# AIM OF THE TASK
The required output is the complete data, repeated without alteration.

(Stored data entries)
Start of Block
(** ToNumber on a text: the whole text, white space at both ends apart,
    is a decimal literal with an optional sign, or a binary, octal or
    hexadecimal integer; the empty text is 0. *)
Definition stringToNumber (s : string) : Num :=
  let t := trimEnd (Str.trimStart s) in
  let decimal :=
    let body := match t with
                | String "-" r => r
                | String "+" r => r
                | _ => t
                end in
    match afterLiteral body with
    | Some EmptyString => Str.parseFloat t
    | _ => Num.NaN
    end in
  match t with
  | EmptyString => Num.zero
  | String "0" (String x r) =>
      if Ascii.eqb x "x" || Ascii.eqb x "X" then radixLiteral 16 r
      else if Ascii.eqb x "o" || Ascii.eqb x "O" then radixLiteral 8 r
      else if Ascii.eqb x "b" || Ascii.eqb x "B" then radixLiteral 2 r
      else decimal
  | _ => decimal
  end.

(** ToNumber on a cell value, as the subtraction applies it. *)
Definition toNumber (c : Cell) : Num :=
  match c with
  | CNum n => n
  | CStr s => stringToNumber s
  | CBool true => Num.ofZ 1
  | CBool false => Num.zero
  | CDate (Some t) => Num.ofZ t
  | CDate None => Num.NaN
  end.

(** The callback of [filter] over [logData.slice(1)]; it raises when a
    date cannot be formatted. *)
Fixpoint logEntriesOn (env : Env) (targetDateStr : string) (rows : list (list Cell))
  : Result (list (list Cell)) :=
  match rows with
  | [] => Ok []
  | row :: rest =>
      if negb (truthy (cellAt row LOG_DATE)) || negb (truthy (cellAt row LOG_CALORIES))
      then logEntriesOn env targetDateStr rest
      else
        entryDateStr ← dateKeyOf env (cellAt row LOG_DATE);
        kept ← logEntriesOn env targetDateStr rest;
        Ok (if String.eqb entryDateStr targetDateStr then row :: kept else kept)
  end.

Definition sumCalories (env : Env) (logEntries : list (list Cell)) : Num :=
  foldl (fun sum row => Num.add sum (Num.orElse (parseFloat env (cellAt row LOG_CALORIES)) Num.zero))
        Num.zero logEntries.

(** The body of the [try] block of [updateDailyTracker]; [None] where it
    returns before writing. *)
Definition trackerSteps (env : Env) (d : Dashboard) (logData : list (list Cell))
    (maxCaloryCell : Cell) : Result (option Dashboard) :=
  let targetDate := DATE_INPUT_CELL d in
  if negb (truthy targetDate) then Ok None
  else
    targetDateStr ← dateKeyOf env targetDate;
    logEntries ← logEntriesOn env targetDateStr (drop 1 logData);
    let totalCalories := sumCalories env logEntries in
    let maxCalories := if truthy maxCaloryCell then maxCaloryCell else CNum Num.zero in
    let remaining := Num.sub (toNumber maxCalories) totalCalories in
    Ok (Some (setTracker d targetDate (CNum totalCalories) maxCalories
                (CStr (statusText remaining)) (statusStyle remaining))).

(** Errors are caught and logged; they arise before the first write. *)
Definition updateDailyTracker (env : Env) (b : Book) : Book :=
  match logSheet (sheets b), dashboardSheet (sheets b) with
  | Some logData, Some d =>
      match trackerSteps env d logData (MAX_CALORY_CELL b) with
      | Ok (Some d') => {| sheets := withDashboard (sheets b) d'; MAX_CALORY_CELL := MAX_CALORY_CELL b |}
      | _ => b
      end
  | _, _ => b
  end.

Definition refreshCaloryDiary (env : Env) (b : Book) : Book :=
  updateDailyTracker env (storeMaxCalories env b).

Definition onEdit (env : Env) (e : option EditEvent) (b : Book) : Book :=
  match e with
  | None => b
  | Some ev =>
      let b1 := if String.eqb (editedSheet ev) "Log" then updateDailyTracker env b else b in
      if String.eqb (editedSheet ev) "Dashboard" then
        if existsb (String.eqb (editedCell ev)) metricsRange
        then updateDailyTracker env (storeMaxCalories env b1)
        else if String.eqb (editedCell ev) "A2" then updateDailyTracker env b1
        else b1
      else b1
  end.

End V1.

(** ** The arithmetic in double precision *)

Module Binary64.

(** The basal rate of the branch taken ([male] for the first one) and the
    unrounded goal, in the binary64 arithmetic of JavaScript. *)
Definition bmr (male : bool) (weight height age : float) : float :=
  if male then ((10 * weight) + (6.25 * height) - (5 * age) + 5)%float
  else ((10 * weight) + (6.25 * height) - (5 * age) - 161)%float.

Definition tdee (male : bool) (weight height age activityMultiplier : float) : float :=
  (bmr male weight height age * activityMultiplier)%float.

Definition unrounded (male : bool) (weight height age activityMultiplier goalOffset : float)
  : float :=
  (tdee male weight height age activityMultiplier + goalOffset)%float.

End Binary64.

(** ** A host with a fixed-offset script time zone *)

Module Host.

Local Open Scope Z_scope.

Definition MS_PER_DAY : Z := 86400000.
End of Block
# OUTPUT OF THE TASK
(** ToNumber on a text: the whole text, white space at both ends apart,
    is a decimal literal with an optional sign, or a binary, octal or
    hexadecimal integer; the empty text is 0. *)
Definition stringToNumber (s : string) : Num :=
  let t := trimEnd (Str.trimStart s) in
  let decimal :=
    let body := match t with
                | String "-" r => r
                | String "+" r => r
                | _ => t
                end in
    match afterLiteral body with
    | Some EmptyString => Str.parseFloat t
    | _ => Num.NaN
    end in
  match t with
  | EmptyString => Num.zero
  | String "0" (String x r) =>
      if Ascii.eqb x "x" || Ascii.eqb x "X" then radixLiteral 16 r
      else if Ascii.eqb x "o" || Ascii.eqb x "O" then radixLiteral 8 r
      else if Ascii.eqb x "b" || Ascii.eqb x "B" then radixLiteral 2 r
      else decimal
  | _ => decimal
  end.

(** ToNumber on a cell value, as the subtraction applies it. *)
Definition toNumber (c : Cell) : Num :=
  match c with
  | CNum n => n
  | CStr s => stringToNumber s
  | CBool true => Num.ofZ 1
  | CBool false => Num.zero
  | CDate (Some t) => Num.ofZ t
  | CDate None => Num.NaN
  end.

(** The callback of [filter] over [logData.slice(1)]; it raises when a
    date cannot be formatted. *)
Fixpoint logEntriesOn (env : Env) (targetDateStr : string) (rows : list (list Cell))
  : Result (list (list Cell)) :=
  match rows with
  | [] => Ok []
  | row :: rest =>
      if negb (truthy (cellAt row LOG_DATE)) || negb (truthy (cellAt row LOG_CALORIES))
      then logEntriesOn env targetDateStr rest
      else
        entryDateStr ← dateKeyOf env (cellAt row LOG_DATE);
        kept ← logEntriesOn env targetDateStr rest;
        Ok (if String.eqb entryDateStr targetDateStr then row :: kept else kept)
  end.

Definition sumCalories (env : Env) (logEntries : list (list Cell)) : Num :=
  foldl (fun sum row => Num.add sum (Num.orElse (parseFloat env (cellAt row LOG_CALORIES)) Num.zero))
        Num.zero logEntries.

(** The body of the [try] block of [updateDailyTracker]; [None] where it
    returns before writing. *)
Definition trackerSteps (env : Env) (d : Dashboard) (logData : list (list Cell))
    (maxCaloryCell : Cell) : Result (option Dashboard) :=
  let targetDate := DATE_INPUT_CELL d in
  if negb (truthy targetDate) then Ok None
  else
    targetDateStr ← dateKeyOf env targetDate;
    logEntries ← logEntriesOn env targetDateStr (drop 1 logData);
    let totalCalories := sumCalories env logEntries in
    let maxCalories := if truthy maxCaloryCell then maxCaloryCell else CNum Num.zero in
    let remaining := Num.sub (toNumber maxCalories) totalCalories in
    Ok (Some (setTracker d targetDate (CNum totalCalories) maxCalories
                (CStr (statusText remaining)) (statusStyle remaining))).

(** Errors are caught and logged; they arise before the first write. *)
Definition updateDailyTracker (env : Env) (b : Book) : Book :=
  match logSheet (sheets b), dashboardSheet (sheets b) with
  | Some logData, Some d =>
      match trackerSteps env d logData (MAX_CALORY_CELL b) with
      | Ok (Some d') => {| sheets := withDashboard (sheets b) d'; MAX_CALORY_CELL := MAX_CALORY_CELL b |}
      | _ => b
      end
  | _, _ => b
  end.

Definition refreshCaloryDiary (env : Env) (b : Book) : Book :=
  updateDailyTracker env (storeMaxCalories env b).

Definition onEdit (env : Env) (e : option EditEvent) (b : Book) : Book :=
  match e with
  | None => b
  | Some ev =>
      let b1 := if String.eqb (editedSheet ev) "Log" then updateDailyTracker env b else b in
      if String.eqb (editedSheet ev) "Dashboard" then
        if existsb (String.eqb (editedCell ev)) metricsRange
        then updateDailyTracker env (storeMaxCalories env b1)
        else if String.eqb (editedCell ev) "A2" then updateDailyTracker env b1
        else b1
      else b1
  end.

End V1.

(** ** The arithmetic in double precision *)

Module Binary64.

(** The basal rate of the branch taken ([male] for the first one) and the
    unrounded goal, in the binary64 arithmetic of JavaScript. *)
Definition bmr (male : bool) (weight height age : float) : float :=
  if male then ((10 * weight) + (6.25 * height) - (5 * age) + 5)%float
  else ((10 * weight) + (6.25 * height) - (5 * age) - 161)%float.

Definition tdee (male : bool) (weight height age activityMultiplier : float) : float :=
  (bmr male weight height age * activityMultiplier)%float.

Definition unrounded (male : bool) (weight height age activityMultiplier goalOffset : float)
  : float :=
  (tdee male weight height age activityMultiplier + goalOffset)%float.

End Binary64.

(** ** A host with a fixed-offset script time zone *)

Module Host.

Local Open Scope Z_scope.

Definition MS_PER_DAY : Z := 86400000.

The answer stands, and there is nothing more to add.